Il m'a fallu longtemps pour me décider à écrire ce billet-là. Pour essayer de faire le lien entre l'homme que j'ai connu dans mon enfance, celui à qui j'en ai profondément voulu à l'adolescence (et dont l'absence et la violence sous-jacente conditionnent sans doute encore une part de ma vie de ma femme), celui dont je me suis détachée complètement à l'âge adulte, et ce monsieur dans la chambre de l'EHPAD.
Parce que de lien justement il n'y en a pas. Entre lui et moi, entre lui et les autres - sa seconde femme, ses autres enfants, entre lui et lui-même sans doute non plus. Et je ne peux pas m'empêcher de voir cette déroute cérébrale comme l'étape ultime d'une vie de solitude, l'image révélée de la forteresse dans laquelle il s'est enfermé vivant bien avant l'apparition des premiers troubles neurologiques.

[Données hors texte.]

(* ===== verification/Scratch.v ===== *)
(** The per-hart scratch areas: include/sbi/sbi_scratch.h and
    lib/sbi/sbi_scratch.c, with [_hartid_to_scratch] of firmware/fw_base.S. *)

From Stdlib Require Import String.
From S2P Require Import Prelude Encoding Bitops Machine Platform.

(** The file-level variables of the firmware that do not start at zero. *)
Definition boot_glob : gmap string Z :=
  {[ "extra_offset"%string := SBI_SCRATCH_EXTRA_SPACE_OFFSET;
     "last_hartid_having_scratch"%string := SBI_HARTMASK_MAX_BITS;
     "ipi_smode_event"%string := 64;
     "ipi_halt_event"%string := 64;
     "tlb_event"%string := 64;
     "ecall_impid"%string := 1 ]}.

Definition boot_st : st := set_wait_hmask (fun _ => [0; 0]) (set_glob (fun _ => boot_glob) st0).

(** Reading the table at an index beyond its 128 entries is undefined. *)
Definition sbi_hartid_to_scratch (hartid : Z) : M Z :=
  if hartid <? SBI_HARTMASK_MAX_BITS then gets (fun s => default 0 (scratch_table s !! hartid))
  else exits XUndef.

Definition sbi_scratch_last_hartid : M Z := getg "last_hartid_having_scratch".

Section Scratch.
Context `{Hardware} `{Platform}.

(** The scratch area is the top of the hart's stack, the stacks following the
    firmware image from the last hart index to the first. *)
Definition _hartid_to_scratch (hartid hartindex : Z) : Z :=
  u64 (fw_end + (hart_count the_platform - hartindex) * hart_stack_size the_platform - SBI_SCRATCH_SIZE).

La maladie l'a désarmé, faisant de lui un enfant aphasique, perdu au milieu de grands vieillards mais absolument plus en état de vivre même dans une structure plus adaptée à son âge. Il est infiniment ralenti dans sa marche, presque totalement dans sa parole - et sa résignation apparente à laisser la plupart de ses phrases en suspens m'a laissée dans une profonde tristesse. Il nous reconnaît je pense, semble comprendre ce que nous disons, mais pas plus que lorsqu'il allait "bien", il n'y a le moindre accès à ce qu'il pense, ressent, perçoit (l'agressivité en moins cependant) - et il y a quelque chose de bouleversant dans cette mise à nu d'une incommunicabilité qui elle a toujours été là.

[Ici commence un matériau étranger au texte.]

Lemma pmp_check_addr_end_refused_witness :
  exists s', @pmp_init pmp_plain_hw fw_platform 0x80021000 0 fw_state = Ret 0 s' /\
    @sbi_hart_pmp_check_addr 0x80021000 0x80020000 PMP_X s' = Ret SBI_EINVALID_ADDR s'.
Proof.
  destruct (@pmp_check_addr_end_refused pmp_plain_hw fw_platform fw_state 0x80021000 0) as (s' & E & Hc & _).
  - vm_compute. discriminate.
  - reflexivity.
  - vm_compute. reflexivity.
  - vm_compute. reflexivity.
  - apply pmp_plain_hw_ok.
  - split; vm_compute; split; discriminate || reflexivity.
  - vm_compute. split; reflexivity || discriminate.
  - vm_compute. split; reflexivity || discriminate.
  - exists s'. split; [exact E|]. exact Hc.
Defined.

(** * Leaving machine mode *)

Section SwitchMode.
Context `{Hardware} `{Platform}.

(** Registers that keep what is written. *)
Definition csr_plain (hart : Z) : Prop := forall csr v, csr_warl hart csr v = v.

Definition misa_has (s : st) (k : Z) : bool := nz (s32 (csr_val s (cur s) CSR_MISA .& 2 ^ k)).

Lemma ext_A_to_Z_eq c k s :
  hd 0 (chars c) = 65 + k -> 0 <= k <= 25 -> csr_val s (cur s) CSR_MISA <> 0 ->
  ext_A_to_Z c s = Ret (misa_has s k) s.
Proof.
  intros Hc Hk Hm. unfold ext_A_to_Z, misa_extension, misa_extension_imp. rewrite Hc. repeat mstep.
  rewrite (proj2 (nz_true _)) by done. rewrite (proj2 (Z.leb_le 65 (65 + k))), (proj2 (Z.leb_le (65 + k) 90)) by lia.
  simpl andb. cbv iota. repeat mstep. unfold misa_has. replace (65 + k - 65) with k by lia.
  by rewrite shl64_1 by lia.
Qed.

(** Reading a register through a sequence of writes. *)
Lemma csr_val_put_plain s hart csr v csr' :
  cur s = hart -> csr_plain hart ->
  csr_val (put_csr csr v s) hart csr' = if csr' =? csr then u64 v else csr_val s hart csr'.
Proof. intros <- Hp. rewrite csr_val_put. by rewrite Hp. Qed.

(** The status register that [mret] consumes: mode in MPP, MPIE clear. *)
Definition mret_status (old next_mode : Z) : Z := INSERT_FIELD (INSERT_FIELD old MSTATUS_MPP next_mode) MSTATUS_MPIE 0.

Lemma mret_status_bits old next_mode i :
  fits 64 old -> fits 2 next_mode -> 0 <= i ->
  Z.testbit (mret_status old next_mode) i =
  if i =? 11 then Z.testbit next_mode 0 else if i =? 12 then Z.testbit next_mode 1
  else if i =? 7 then false else Z.testbit old i.
Proof.
  intros Ho Hm Hi. unfold mret_status, INSERT_FIELD.
  change (MSTATUS_MPP .& not64 (MSTATUS_MPP - 1)) with (2 ^ 11).
  change (u64 (0 * (MSTATUS_MPIE .& not64 (MSTATUS_MPIE - 1)))) with 0.
  change MSTATUS_MPP with (Z.shiftl 3 11). change MSTATUS_MPIE with (2 ^ 7).
  assert (u64 (next_mode * 2 ^ 11) = Z.shiftl next_mode 11) as ->.
  { rewrite Z.shiftl_mul_pow2 by lia. apply wrap_small. unfold fits in *. lia. }
  rewrite Z.lor_0_r. unfold not64. autorewrite with bits.
  assert (H3 : forall j, Z.testbit 3 j = (j =? 0) || (j =? 1)).
  { intros j. destruct (decide (0 <= j)); [|rewrite Z.testbit_neg_r by lia; bool_cases; done].
    change 3 with (Z.ones 2). rewrite Z.testbit_ones by lia. bool_cases; done. }
  rewrite H3. destruct (decide (64 <= i)).
  { rewrite !(testbit_fits 64 old) by (done || lia). rewrite !(testbit_fits 2 next_mode) by (done || lia).
    bool_cases; done. }
  destruct (decide (i < 11)).
  { rewrite (Z.testbit_neg_r next_mode) by lia. bool_cases; rewrite ?andb_false_r, ?andb_true_r, ?orb_false_r; done. }
  destruct (decide (12 < i)).
  { rewrite (testbit_fits 2 next_mode (i - 11)) by (done || lia).
    bool_cases; rewrite ?andb_false_r, ?andb_true_r, ?orb_false_r; done. }
  assert (i = 11 \/ i = 12) as [-> | ->] by lia; simpl; by rewrite ?andb_false_r, ?andb_true_r.
Qed.
End SwitchMode.

(** Switching to supervisor mode leaves machine mode by [mret] with the
    two arguments, at the requested address and privilege, with interrupts and
    address translation off, and no other bit of the status register changed. *)
Theorem sbi_hart_switch_mode_supervisor `{Hardware} `{Platform} (s : st) (arg0 arg1 next_addr : Z) (virt : bool) :
  csr_plain (cur s) -> csr_val s (cur s) CSR_MISA <> 0 -> misa_has s 18 = true -> misa_has s 7 = false ->
  fits 64 (csr_val s (cur s) CSR_MSTATUS) -> fits 64 next_addr ->
  exists s', sbi_hart_switch_mode arg0 arg1 next_addr PRV_S virt s = Exit (XMret arg0 arg1) s' /\
    let reg := csr_val s' (cur s) in
    reg CSR_MEPC = next_addr /\ reg CSR_STVEC = next_addr /\
    reg CSR_SATP = 0 /\ reg CSR_SIE = 0 /\ reg CSR_SSCRATCH = 0 /\
    (forall i, 0 <= i -> Z.testbit (reg CSR_MSTATUS) i =
       if i =? 11 then true else if i =? 12 then false else if i =? 7 then false
       else Z.testbit (csr_val s (cur s) CSR_MSTATUS) i) /\
    mem s' = mem s.
Proof.
  intros Hp Hm HS HH Hms Ha. unfold sbi_hart_switch_mode.
  change (PRV_S =? PRV_M) with false. change (PRV_S =? PRV_S) with true. cbv iota.
  rewrite bind_assoc, (bind_ret_eq _ _ _ _ _ (ext_A_to_Z_eq "S" 18 s eq_refl ltac:(lia) Hm)), HS.
  repeat mstep. rewrite (bind_ret_eq _ _ _ _ _ (ext_A_to_Z_eq "H" 7 s eq_refl ltac:(lia) Hm)), HH.
  repeat mstep. unfold exits. eexists. split; [done|]. cbv zeta.
  fold (mret_status (csr_val s (cur s) CSR_MSTATUS) PRV_S).
  set (ms := mret_status _ _).
  match goal with |- csr_val ?x _ _ = _ /\ _ => set (s' := x) end.
  assert (Hr : forall c, csr_val s' (cur s) c =
    if c =? CSR_SATP then 0 else if c =? CSR_SIE then 0 else if c =? CSR_SSCRATCH then 0
    else if c =? CSR_STVEC then next_addr else if c =? CSR_MEPC then next_addr
    else if c =? CSR_MSTATUS then u64 ms else csr_val s (cur s) c).
  { intros c. unfold s'. do 6 rewrite csr_val_put_plain by done.
    change (u64 0) with 0. unfold u64 at 1 2. by rewrite !(wrap_small 64 next_addr) by done. }
  rewrite !Hr. repeat (split; [done|]). split; [|done].
  intros i Hi. unfold ms. simpl. rewrite testbit_u64, mret_status_bits by (done || (split; lia)).
  destruct (Z.ltb_spec i 64).
  - simpl. bool_cases; done.
  - simpl. rewrite (testbit_fits 64) by (done || lia). bool_cases; done.
Qed.

(** A 64-bit hart with S and U modes. *)
Definition su_state : st := put_csr (H := plain_hw) CSR_MISA 0x8000000000140105 boot_st.

Lemma sbi_hart_switch_mode_supervisor_witness :
  exists s', @sbi_hart_switch_mode plain_hw fw_platform 0 0x82000000 0x80200000 PRV_S false su_state =
    Exit (XMret 0 0x82000000) s' /\ csr_val s' 0 CSR_MEPC = 0x80200000.
Proof.
  destruct (@sbi_hart_switch_mode_supervisor plain_hw fw_platform su_state 0 0x82000000 0x80200000 false)
    as (s' & E & Hmepc & _).
  - intros csr v. reflexivity.
  - vm_compute. discriminate.
  - vm_compute. reflexivity.
  - vm_compute. reflexivity.
  - vm_compute. split; discriminate || reflexivity.
  - split; lia.
  - exists s'. split; [exact E|exact Hmepc].
Defined.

J'ai fanfaronné un peu ces dernières années je crois en disant - je trouve ça terrible humainement bien sûr ce naufrage d'un homme intelligent et cultivé, mais ce n'est pas comme si je perdais un petit papa chéri, un père qui m'aurait accompagnée, soutenue, qui aurait été présent pour moi et pour mes enfants. Ca reste vrai mais... sa vulnérabilité aujourd'hui me serre le coeur, autant qu'elle me laisse dans une complète impuissance. Il est trop tard, il est trop loin, et lui souhaiter de pouvoir quitter ce monde est une bien pauvre tentative d'évitement face au constat de ce qui est, et qui peut être encore longtemps.
Dans la chambre, son épouse a accroché plusieurs des tableaux qu'elle a peints. Celui qui fait face à son lit est un portrait de moi à treize ou quatorze ans peut-être, et je ne sais pas ce qui me donne le plus envie de pleurer ici - qu'elle ait eu cette délicatesse, ou la certitude que jamais je n'aurai su ce qu'il y a dans le regard de mon père.